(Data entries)
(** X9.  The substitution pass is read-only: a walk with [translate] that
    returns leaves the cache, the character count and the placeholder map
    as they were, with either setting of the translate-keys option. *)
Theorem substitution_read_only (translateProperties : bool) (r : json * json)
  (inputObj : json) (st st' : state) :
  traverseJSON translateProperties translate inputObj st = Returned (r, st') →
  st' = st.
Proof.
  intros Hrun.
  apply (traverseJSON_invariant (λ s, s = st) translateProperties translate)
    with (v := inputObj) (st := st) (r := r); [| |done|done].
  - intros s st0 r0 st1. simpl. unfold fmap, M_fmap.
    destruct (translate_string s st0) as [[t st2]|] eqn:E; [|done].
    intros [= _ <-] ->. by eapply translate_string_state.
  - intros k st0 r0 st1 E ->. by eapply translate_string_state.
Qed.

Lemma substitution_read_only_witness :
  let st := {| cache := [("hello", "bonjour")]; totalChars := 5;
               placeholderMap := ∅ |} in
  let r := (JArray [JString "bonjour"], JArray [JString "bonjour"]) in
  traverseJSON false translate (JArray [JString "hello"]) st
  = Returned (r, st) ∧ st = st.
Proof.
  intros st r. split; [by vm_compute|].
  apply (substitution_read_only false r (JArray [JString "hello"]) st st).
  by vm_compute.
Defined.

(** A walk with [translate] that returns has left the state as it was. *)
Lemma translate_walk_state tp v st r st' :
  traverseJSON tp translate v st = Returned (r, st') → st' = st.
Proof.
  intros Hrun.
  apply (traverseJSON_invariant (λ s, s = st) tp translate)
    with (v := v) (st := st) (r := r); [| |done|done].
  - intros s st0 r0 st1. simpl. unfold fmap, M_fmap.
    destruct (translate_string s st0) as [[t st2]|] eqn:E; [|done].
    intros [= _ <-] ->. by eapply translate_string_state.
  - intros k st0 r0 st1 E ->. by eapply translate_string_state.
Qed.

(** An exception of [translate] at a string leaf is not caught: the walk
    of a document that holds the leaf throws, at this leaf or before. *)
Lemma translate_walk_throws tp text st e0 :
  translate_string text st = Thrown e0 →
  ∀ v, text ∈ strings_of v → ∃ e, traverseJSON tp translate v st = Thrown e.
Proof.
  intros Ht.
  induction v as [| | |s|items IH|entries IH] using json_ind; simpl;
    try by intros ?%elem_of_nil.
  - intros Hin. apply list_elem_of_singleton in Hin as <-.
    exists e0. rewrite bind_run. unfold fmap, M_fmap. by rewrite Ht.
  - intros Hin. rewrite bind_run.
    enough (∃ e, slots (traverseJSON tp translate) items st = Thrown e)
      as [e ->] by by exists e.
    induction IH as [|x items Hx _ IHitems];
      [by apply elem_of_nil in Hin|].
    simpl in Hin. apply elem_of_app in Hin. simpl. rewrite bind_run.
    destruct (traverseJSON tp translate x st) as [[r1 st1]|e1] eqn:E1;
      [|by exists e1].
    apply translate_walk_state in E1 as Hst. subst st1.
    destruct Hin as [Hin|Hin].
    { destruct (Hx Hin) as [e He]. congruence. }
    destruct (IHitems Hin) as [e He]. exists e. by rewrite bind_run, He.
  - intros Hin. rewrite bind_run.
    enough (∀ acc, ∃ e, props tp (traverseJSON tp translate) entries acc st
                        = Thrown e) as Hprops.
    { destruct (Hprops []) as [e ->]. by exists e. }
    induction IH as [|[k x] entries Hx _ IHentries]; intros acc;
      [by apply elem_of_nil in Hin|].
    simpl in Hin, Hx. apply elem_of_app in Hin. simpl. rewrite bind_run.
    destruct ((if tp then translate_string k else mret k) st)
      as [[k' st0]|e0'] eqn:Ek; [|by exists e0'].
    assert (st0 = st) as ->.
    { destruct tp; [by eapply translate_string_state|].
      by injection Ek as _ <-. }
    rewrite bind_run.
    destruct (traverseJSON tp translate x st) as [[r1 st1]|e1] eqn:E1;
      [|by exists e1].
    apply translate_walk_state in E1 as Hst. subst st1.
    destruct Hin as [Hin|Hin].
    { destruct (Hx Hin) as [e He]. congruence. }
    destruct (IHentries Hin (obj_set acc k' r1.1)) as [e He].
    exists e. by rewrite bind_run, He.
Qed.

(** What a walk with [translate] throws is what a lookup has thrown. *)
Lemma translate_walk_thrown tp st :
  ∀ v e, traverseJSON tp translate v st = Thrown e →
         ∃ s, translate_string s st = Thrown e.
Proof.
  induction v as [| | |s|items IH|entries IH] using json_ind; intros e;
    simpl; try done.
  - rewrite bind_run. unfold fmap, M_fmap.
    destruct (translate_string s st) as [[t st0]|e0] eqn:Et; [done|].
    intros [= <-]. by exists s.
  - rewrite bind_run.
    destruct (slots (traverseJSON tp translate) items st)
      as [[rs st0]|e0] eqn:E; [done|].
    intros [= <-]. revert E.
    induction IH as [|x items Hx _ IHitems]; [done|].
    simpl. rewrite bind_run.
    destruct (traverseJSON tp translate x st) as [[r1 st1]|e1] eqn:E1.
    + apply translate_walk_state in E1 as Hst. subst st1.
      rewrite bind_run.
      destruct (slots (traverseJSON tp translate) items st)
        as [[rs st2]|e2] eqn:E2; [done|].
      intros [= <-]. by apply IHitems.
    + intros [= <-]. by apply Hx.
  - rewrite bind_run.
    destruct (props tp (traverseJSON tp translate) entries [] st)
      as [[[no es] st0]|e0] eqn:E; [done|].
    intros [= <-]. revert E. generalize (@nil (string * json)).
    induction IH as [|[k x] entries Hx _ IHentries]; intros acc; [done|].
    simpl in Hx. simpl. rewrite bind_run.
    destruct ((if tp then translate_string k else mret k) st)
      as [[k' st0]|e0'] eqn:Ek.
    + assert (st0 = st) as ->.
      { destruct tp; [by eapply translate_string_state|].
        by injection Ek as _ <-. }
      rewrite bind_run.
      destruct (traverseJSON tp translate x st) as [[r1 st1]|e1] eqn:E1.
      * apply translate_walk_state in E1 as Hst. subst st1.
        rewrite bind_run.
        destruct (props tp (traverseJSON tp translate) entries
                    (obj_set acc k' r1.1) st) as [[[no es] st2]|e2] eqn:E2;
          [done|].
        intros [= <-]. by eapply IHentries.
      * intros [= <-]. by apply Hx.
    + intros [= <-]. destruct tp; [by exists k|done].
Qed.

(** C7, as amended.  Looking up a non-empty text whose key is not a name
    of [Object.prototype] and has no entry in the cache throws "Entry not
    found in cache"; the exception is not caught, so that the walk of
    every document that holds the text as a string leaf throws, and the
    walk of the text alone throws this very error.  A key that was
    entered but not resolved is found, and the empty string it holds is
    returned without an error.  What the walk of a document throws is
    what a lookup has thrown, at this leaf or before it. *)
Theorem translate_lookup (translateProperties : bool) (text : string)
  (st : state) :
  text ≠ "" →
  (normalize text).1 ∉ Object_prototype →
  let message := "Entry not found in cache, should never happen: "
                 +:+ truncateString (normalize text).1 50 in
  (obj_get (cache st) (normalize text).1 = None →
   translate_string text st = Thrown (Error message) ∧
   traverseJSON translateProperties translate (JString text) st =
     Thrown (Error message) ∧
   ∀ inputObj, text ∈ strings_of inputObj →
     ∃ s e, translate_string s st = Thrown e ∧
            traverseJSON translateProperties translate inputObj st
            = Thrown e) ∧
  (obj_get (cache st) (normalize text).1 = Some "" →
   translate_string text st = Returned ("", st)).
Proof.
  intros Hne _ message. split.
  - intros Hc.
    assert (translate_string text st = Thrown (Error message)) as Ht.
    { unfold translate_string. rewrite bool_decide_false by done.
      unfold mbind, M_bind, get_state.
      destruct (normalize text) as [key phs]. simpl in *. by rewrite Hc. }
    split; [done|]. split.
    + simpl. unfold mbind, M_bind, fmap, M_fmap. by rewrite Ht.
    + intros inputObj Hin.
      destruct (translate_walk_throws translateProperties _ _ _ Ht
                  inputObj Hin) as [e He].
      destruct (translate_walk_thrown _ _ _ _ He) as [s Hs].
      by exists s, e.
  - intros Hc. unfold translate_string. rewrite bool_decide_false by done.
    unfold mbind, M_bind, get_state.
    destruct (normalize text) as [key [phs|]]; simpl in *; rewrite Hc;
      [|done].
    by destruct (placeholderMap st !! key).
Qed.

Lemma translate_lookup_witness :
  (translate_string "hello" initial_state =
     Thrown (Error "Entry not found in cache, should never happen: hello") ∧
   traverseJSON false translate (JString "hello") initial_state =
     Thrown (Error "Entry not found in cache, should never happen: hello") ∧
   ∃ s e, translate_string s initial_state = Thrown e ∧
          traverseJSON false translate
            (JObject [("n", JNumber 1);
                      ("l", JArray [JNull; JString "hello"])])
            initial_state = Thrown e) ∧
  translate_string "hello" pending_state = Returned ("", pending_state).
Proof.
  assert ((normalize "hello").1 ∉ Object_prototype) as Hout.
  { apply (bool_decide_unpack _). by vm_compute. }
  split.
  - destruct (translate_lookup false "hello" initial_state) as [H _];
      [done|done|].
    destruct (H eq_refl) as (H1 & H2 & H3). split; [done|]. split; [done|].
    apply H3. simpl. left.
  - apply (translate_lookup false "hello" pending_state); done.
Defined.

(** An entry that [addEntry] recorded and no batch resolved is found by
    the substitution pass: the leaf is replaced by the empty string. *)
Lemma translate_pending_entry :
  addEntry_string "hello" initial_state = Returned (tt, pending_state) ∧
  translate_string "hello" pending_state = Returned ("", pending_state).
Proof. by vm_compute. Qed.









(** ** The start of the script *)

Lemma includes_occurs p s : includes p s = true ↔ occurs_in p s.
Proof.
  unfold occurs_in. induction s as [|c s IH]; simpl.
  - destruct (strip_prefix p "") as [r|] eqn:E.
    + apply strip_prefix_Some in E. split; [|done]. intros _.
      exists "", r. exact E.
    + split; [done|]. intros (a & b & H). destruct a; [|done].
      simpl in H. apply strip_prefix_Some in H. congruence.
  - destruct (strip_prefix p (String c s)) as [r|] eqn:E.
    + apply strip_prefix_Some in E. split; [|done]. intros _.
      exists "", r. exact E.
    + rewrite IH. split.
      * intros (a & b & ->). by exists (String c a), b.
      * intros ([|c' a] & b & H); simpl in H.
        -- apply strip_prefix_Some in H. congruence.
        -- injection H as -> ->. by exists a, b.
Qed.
* * *
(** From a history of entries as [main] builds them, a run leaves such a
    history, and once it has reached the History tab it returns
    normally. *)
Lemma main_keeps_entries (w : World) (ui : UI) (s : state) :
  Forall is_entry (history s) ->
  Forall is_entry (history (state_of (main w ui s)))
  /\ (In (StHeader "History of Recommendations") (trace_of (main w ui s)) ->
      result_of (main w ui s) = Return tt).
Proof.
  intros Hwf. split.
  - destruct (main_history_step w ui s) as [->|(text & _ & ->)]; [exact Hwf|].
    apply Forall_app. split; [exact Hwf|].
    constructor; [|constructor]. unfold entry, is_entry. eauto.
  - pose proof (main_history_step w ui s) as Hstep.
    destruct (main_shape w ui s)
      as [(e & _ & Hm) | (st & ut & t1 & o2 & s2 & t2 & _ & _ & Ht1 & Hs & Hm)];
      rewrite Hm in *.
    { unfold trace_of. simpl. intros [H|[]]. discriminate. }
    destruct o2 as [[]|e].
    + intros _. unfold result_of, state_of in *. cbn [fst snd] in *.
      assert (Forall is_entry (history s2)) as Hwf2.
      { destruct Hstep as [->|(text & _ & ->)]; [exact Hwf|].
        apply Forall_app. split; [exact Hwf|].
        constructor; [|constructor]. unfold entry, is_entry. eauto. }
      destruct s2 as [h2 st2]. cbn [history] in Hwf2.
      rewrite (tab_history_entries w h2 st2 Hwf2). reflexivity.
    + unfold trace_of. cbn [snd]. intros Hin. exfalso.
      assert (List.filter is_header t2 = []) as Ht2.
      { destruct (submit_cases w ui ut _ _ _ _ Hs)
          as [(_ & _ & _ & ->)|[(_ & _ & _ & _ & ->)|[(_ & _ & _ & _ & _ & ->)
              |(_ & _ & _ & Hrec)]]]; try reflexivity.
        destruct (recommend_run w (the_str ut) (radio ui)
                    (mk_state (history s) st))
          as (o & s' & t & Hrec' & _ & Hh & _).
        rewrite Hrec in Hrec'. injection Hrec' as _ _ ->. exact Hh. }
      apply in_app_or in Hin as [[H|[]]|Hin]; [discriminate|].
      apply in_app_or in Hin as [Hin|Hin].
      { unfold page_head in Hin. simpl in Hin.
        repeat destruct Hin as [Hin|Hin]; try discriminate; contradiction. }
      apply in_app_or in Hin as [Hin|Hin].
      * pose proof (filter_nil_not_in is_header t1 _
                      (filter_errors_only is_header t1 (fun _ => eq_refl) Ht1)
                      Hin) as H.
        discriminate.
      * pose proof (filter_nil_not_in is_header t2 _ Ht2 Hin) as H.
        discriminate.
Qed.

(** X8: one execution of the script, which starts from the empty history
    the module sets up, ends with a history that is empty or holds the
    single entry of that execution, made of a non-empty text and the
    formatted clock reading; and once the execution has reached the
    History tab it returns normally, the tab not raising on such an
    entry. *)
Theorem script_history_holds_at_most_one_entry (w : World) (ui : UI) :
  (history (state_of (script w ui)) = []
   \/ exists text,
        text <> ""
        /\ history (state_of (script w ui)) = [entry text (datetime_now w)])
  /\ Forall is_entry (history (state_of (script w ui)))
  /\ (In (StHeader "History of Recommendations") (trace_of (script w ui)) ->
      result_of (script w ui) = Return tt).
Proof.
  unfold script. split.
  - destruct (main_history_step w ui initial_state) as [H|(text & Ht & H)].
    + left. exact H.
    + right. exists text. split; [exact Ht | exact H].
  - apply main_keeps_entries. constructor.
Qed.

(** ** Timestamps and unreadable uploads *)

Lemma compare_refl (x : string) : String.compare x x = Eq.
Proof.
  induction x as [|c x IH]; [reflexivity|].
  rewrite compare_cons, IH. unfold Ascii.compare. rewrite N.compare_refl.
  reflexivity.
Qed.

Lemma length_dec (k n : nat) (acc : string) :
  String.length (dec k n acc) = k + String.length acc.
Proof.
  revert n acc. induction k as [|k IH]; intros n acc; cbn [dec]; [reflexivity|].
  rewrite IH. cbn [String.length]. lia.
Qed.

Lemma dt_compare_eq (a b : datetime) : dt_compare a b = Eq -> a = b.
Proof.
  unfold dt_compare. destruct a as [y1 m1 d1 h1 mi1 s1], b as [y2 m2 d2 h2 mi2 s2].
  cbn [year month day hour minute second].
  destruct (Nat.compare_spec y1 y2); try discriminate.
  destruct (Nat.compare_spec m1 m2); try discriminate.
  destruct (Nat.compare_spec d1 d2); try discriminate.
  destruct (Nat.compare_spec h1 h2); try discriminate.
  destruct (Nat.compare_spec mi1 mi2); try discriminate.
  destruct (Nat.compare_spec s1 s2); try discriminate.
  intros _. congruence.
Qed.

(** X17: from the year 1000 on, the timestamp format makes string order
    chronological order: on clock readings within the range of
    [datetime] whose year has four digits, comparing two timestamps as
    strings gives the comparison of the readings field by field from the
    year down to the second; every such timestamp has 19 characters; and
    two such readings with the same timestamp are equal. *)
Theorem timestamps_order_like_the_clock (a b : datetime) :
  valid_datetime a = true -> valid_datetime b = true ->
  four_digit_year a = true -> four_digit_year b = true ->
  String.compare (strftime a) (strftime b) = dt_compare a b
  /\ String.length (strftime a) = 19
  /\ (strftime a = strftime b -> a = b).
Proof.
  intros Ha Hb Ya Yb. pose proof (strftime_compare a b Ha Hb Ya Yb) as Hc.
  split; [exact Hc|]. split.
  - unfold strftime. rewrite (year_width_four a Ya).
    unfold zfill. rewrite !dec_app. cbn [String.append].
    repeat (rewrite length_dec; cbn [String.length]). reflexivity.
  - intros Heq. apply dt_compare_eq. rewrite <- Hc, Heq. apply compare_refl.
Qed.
* * *
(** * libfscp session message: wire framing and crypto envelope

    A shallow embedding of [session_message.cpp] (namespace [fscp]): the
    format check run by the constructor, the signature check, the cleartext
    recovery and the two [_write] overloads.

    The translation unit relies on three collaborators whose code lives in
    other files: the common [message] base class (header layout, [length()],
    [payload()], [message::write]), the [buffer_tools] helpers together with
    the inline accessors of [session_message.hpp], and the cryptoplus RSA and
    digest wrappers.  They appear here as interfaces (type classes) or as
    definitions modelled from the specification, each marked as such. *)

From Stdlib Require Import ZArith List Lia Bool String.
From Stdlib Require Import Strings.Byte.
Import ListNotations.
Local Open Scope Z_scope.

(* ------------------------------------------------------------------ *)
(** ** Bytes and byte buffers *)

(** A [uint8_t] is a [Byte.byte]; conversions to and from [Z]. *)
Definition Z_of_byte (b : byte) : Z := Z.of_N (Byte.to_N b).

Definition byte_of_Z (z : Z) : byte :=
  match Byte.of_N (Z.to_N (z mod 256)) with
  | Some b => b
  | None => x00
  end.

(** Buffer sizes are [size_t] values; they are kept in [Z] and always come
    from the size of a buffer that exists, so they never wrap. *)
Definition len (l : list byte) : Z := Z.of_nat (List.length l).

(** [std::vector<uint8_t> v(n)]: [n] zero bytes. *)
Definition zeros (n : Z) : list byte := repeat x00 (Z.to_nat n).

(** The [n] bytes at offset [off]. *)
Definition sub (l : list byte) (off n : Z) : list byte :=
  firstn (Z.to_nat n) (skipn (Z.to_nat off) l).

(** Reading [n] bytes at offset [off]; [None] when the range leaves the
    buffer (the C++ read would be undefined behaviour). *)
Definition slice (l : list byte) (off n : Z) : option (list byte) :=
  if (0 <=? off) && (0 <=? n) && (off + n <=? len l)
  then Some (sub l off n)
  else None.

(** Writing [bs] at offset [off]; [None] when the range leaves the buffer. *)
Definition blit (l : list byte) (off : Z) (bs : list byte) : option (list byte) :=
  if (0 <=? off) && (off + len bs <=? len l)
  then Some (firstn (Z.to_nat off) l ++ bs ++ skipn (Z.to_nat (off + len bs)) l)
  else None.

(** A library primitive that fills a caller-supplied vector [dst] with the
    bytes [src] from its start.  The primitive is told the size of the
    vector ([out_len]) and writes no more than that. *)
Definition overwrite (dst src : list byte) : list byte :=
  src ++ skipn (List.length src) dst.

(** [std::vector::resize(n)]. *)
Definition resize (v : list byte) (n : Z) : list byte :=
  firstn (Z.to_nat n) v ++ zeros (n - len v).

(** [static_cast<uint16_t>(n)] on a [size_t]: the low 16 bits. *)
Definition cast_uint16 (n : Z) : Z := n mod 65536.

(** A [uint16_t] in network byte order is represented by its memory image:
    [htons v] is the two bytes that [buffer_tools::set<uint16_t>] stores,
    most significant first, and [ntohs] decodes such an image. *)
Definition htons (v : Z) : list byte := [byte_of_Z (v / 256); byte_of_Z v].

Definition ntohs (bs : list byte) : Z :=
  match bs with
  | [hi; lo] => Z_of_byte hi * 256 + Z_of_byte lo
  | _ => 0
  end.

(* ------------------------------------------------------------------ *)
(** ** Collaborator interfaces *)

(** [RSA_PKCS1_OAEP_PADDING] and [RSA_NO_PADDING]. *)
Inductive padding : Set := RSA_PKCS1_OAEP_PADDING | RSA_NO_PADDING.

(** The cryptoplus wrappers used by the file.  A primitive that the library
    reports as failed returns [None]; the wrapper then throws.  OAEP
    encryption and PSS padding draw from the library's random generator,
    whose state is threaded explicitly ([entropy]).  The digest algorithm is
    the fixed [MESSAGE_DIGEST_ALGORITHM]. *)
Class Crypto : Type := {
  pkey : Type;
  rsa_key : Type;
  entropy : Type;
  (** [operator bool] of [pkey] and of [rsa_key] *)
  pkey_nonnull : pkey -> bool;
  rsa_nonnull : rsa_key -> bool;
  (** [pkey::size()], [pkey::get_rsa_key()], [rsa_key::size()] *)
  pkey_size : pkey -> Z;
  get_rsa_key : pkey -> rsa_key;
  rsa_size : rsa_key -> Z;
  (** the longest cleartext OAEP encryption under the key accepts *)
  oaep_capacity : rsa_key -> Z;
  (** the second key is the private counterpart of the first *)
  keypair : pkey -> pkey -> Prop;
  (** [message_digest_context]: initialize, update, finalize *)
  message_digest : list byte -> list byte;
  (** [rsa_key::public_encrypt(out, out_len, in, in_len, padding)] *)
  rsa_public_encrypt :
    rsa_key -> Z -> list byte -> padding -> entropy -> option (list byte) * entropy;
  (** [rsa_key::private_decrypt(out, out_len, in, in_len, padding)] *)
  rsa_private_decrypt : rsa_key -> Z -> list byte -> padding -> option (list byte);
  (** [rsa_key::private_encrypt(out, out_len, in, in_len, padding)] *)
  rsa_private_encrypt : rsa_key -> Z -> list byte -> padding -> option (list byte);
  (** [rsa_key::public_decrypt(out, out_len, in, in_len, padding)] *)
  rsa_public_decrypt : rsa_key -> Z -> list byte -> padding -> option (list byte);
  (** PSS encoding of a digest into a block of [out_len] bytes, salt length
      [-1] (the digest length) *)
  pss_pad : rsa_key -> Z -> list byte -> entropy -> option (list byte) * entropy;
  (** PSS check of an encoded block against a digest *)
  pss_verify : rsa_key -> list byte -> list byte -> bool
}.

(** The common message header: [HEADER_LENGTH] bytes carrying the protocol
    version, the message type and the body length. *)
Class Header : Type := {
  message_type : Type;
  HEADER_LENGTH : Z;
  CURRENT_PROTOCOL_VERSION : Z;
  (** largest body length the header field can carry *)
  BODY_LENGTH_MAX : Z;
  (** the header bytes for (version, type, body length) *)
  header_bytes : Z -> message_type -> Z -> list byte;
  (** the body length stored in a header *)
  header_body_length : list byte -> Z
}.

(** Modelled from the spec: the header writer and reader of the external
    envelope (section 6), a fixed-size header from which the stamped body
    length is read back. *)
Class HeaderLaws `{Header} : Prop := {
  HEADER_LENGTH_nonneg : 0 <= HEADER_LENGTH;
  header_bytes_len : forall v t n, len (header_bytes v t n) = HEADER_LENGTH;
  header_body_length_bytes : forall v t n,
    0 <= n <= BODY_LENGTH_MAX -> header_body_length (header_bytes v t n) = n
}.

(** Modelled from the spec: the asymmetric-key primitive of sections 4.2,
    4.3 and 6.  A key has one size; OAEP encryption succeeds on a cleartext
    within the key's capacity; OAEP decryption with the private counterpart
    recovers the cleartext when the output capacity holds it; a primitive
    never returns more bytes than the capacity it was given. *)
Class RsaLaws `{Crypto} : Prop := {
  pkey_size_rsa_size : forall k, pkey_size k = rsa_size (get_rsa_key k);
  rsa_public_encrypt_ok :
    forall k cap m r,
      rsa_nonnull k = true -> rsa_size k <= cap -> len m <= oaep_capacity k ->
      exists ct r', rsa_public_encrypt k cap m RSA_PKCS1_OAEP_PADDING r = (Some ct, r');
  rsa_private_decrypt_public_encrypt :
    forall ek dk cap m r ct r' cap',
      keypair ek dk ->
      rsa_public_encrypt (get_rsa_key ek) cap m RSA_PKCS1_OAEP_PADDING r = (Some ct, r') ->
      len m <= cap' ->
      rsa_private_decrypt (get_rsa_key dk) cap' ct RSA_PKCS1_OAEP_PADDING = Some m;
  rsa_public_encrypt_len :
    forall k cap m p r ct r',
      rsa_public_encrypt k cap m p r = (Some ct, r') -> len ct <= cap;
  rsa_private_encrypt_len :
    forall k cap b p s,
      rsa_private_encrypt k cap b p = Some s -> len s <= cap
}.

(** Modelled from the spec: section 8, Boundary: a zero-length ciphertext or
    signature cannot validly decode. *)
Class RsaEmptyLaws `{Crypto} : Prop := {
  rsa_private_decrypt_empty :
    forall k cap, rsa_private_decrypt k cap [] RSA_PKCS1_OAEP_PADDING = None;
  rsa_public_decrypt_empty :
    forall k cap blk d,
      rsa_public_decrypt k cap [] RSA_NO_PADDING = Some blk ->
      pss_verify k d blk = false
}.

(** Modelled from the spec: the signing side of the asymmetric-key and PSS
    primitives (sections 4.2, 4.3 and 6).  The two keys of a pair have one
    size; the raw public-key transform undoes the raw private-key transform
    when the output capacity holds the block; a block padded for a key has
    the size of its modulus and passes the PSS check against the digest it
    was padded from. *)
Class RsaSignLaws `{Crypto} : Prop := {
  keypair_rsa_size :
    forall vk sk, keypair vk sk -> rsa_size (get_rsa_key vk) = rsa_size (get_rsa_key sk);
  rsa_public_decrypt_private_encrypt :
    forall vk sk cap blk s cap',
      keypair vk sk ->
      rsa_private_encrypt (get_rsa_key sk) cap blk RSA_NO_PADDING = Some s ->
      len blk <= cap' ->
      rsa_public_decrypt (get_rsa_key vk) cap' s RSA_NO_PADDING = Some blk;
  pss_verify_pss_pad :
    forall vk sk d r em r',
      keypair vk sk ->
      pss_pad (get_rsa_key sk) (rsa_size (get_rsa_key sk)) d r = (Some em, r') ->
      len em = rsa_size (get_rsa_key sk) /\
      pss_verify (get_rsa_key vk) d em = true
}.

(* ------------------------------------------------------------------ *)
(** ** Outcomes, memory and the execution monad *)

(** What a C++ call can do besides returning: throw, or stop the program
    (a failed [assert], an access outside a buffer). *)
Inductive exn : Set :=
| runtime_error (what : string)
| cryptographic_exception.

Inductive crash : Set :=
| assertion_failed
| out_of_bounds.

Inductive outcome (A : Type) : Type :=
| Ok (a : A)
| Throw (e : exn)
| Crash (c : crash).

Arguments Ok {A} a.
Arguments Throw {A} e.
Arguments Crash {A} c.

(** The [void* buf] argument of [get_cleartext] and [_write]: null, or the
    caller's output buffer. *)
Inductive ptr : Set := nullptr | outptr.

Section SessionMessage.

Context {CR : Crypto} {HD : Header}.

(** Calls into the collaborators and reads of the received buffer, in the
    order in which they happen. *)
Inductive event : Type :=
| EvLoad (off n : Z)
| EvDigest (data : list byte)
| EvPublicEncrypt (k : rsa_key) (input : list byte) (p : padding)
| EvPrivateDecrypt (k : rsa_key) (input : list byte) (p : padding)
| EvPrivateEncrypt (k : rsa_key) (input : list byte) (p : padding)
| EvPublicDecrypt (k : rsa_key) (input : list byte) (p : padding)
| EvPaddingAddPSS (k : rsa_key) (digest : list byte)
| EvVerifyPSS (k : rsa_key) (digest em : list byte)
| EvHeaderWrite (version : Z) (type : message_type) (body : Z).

- [WORK REQUEST]: Could you restate word for word the lines above from the one containing "Theorem substitution_read_only (translateProperties" through the one containing "traverseJSON false translate (JArray", both included, and nothing else?

- [EXPECTED OUTPUT]:
Theorem substitution_read_only (translateProperties : bool) (r : json * json)
  (inputObj : json) (st st' : state) :
  traverseJSON translateProperties translate inputObj st = Returned (r, st') →
  st' = st.
Proof.
  intros Hrun.
  apply (traverseJSON_invariant (λ s, s = st) translateProperties translate)
    with (v := inputObj) (st := st) (r := r); [| |done|done].
  - intros s st0 r0 st1. simpl. unfold fmap, M_fmap.
    destruct (translate_string s st0) as [[t st2]|] eqn:E; [|done].
    intros [= _ <-] ->. by eapply translate_string_state.
  - intros k st0 r0 st1 E ->. by eapply translate_string_state.
Qed.

Lemma substitution_read_only_witness :
  let st := {| cache := [("hello", "bonjour")]; totalChars := 5;
               placeholderMap := ∅ |} in
  let r := (JArray [JString "bonjour"], JArray [JString "bonjour"]) in
  traverseJSON false translate (JArray [JString "hello"]) st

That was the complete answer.